News flash! Blondes DO have more fun. They DO party with the biggest names in both hardcore punk and hardcore fashion, and they are DOs.

P.S. Deryck, we are loving those cheekbones!!! [Can we expect to see him on a runway this season? — Ed.]

And then there's the ultimate bastion of class, G to the W to the Yneth! I wouldn't want her to show up like this to my funeral. She'd put everyone in a great mood and they'd instantly forget why I killed myself. If Pee-wee Herman got his hands out of his pants and posed for the cover of GQ he would STILL have nothing on the Brodester. Part streets of New York, part sultry genius, and all "what's up?" this gregarious Jew never fails to get the black women shaking in their boot(y)s.

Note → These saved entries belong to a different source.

(** * Kubescape lifecycle manager (node-kubescape): a shallow embedding

    The TypeScript sources are embedded function by function.  Strings are
    [string]; the catalog object is a [gmap string KubescapeFramework];
    subprocesses, network, file system and the UI are an explicit [World]
    that answers requests, and every interaction is appended to a trace. *)

From stdpp Require Import gmap strings list fin_maps.
From Stdlib Require Import ZArith Ascii String Lia DecimalString.

Set Warnings "-register-all".

Open Scope string_scope.
Open Scope Z_scope.
Open Scope list_scope.

(** ** JavaScript strings *)

Module JsString.

(** [s.startsWith(p)] *)
Definition startsWith (s p : string) : bool := String.prefix p s.

(** [s.endsWith(p)] *)
Definition endsWith (s p : string) : bool :=
  let n := String.length s in
  let k := String.length p in
  (k <=? n)%nat && String.eqb (String.substring (n - k) k s) p.

(** position of the first occurrence of [p] in [s], if any *)
Fixpoint find (p s : string) : option nat :=
  if String.prefix p s then Some O
  else match s with
       | EmptyString => None
       | String _ s' => option_map S (find p s')
       end.

(** position of the last occurrence of [p] in [s], if any *)
Fixpoint findLast (p s : string) : option nat :=
  match s with
  | EmptyString => if String.prefix p s then Some O else None
  | String _ s' =>
      match findLast p s' with
      | Some n => Some (S n)
      | None => if String.prefix p s then Some O else None
      end
  end.

(** [s.indexOf(p)]: -1 when absent *)
Definition indexOf (s p : string) : Z :=
  match find p s with Some n => Z.of_nat n | None => -1 end.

Talk about aging gracefully, Britney has gone from "just a girl" past "more than a woman" and right over to "revolutionary drag-queen S&M superstar." We're not sure where she's going with this, but we know one thing: It's working! Fuck those people that say this Scottish faggot sucked a million cocks to get where he is. Look at that attitude. He's like a Trojan horse that snuck into Hollywood through the back door and popped out going, "Whatever, people! In your face!"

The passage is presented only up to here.